Lemma owns_heap_insert w this p c c' d :
  owns w this p c d →
  owns {| heap := <[p := c']> (heap w); objects := objects w |} this p c' d.
Proof. intros [Ho _]. split; simpl; [done|]. apply lookup_insert_eq. Qed.

Lemma UpdateData_pack_active pack : ∀ w this p type absorbed d,
  owns w this p (active type absorbed) d →
  UpdateData_pack E this pack w =
    Returns () {| heap := <[p := active type (absorbed ++ pack_bytes pack)]> (heap w);
                  objects := objects w |}.
Proof.
  induction pack as [|x pack IH]; intros w this p type absorbed d Ho; simpl.
  - unfold pack_bytes; simpl. rewrite app_nil_r.
    cbv [mret M_ret]. destruct Ho as [_ Hc].
    rewrite insert_id by done. by rewrite world_eta.
  - rewrite run_bind, UpdateData_item_bytes, (UpdateData_active _ _ _ _ _ _ _ Ho).
    erewrite IH by (by eapply owns_heap_insert).
    simpl. rewrite insert_insert_eq.
    unfold pack_bytes; simpl. by rewrite app_assoc.
Qed.

Lemma write_at_data_full (out old : list uint8) :
  length old ≤ length out → write_at_data out old = out.
Proof.
  intros Hlen. unfold write_at_data. rewrite drop_ge by done. apply app_nil_r.
Qed.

--------------------------------------------------

## PROBLEM REQUIREMENTS
In the records above, how many lines hold the string "Lemma"? Only the number should be given.

## SOLUTION TO THIS PROBLEM
3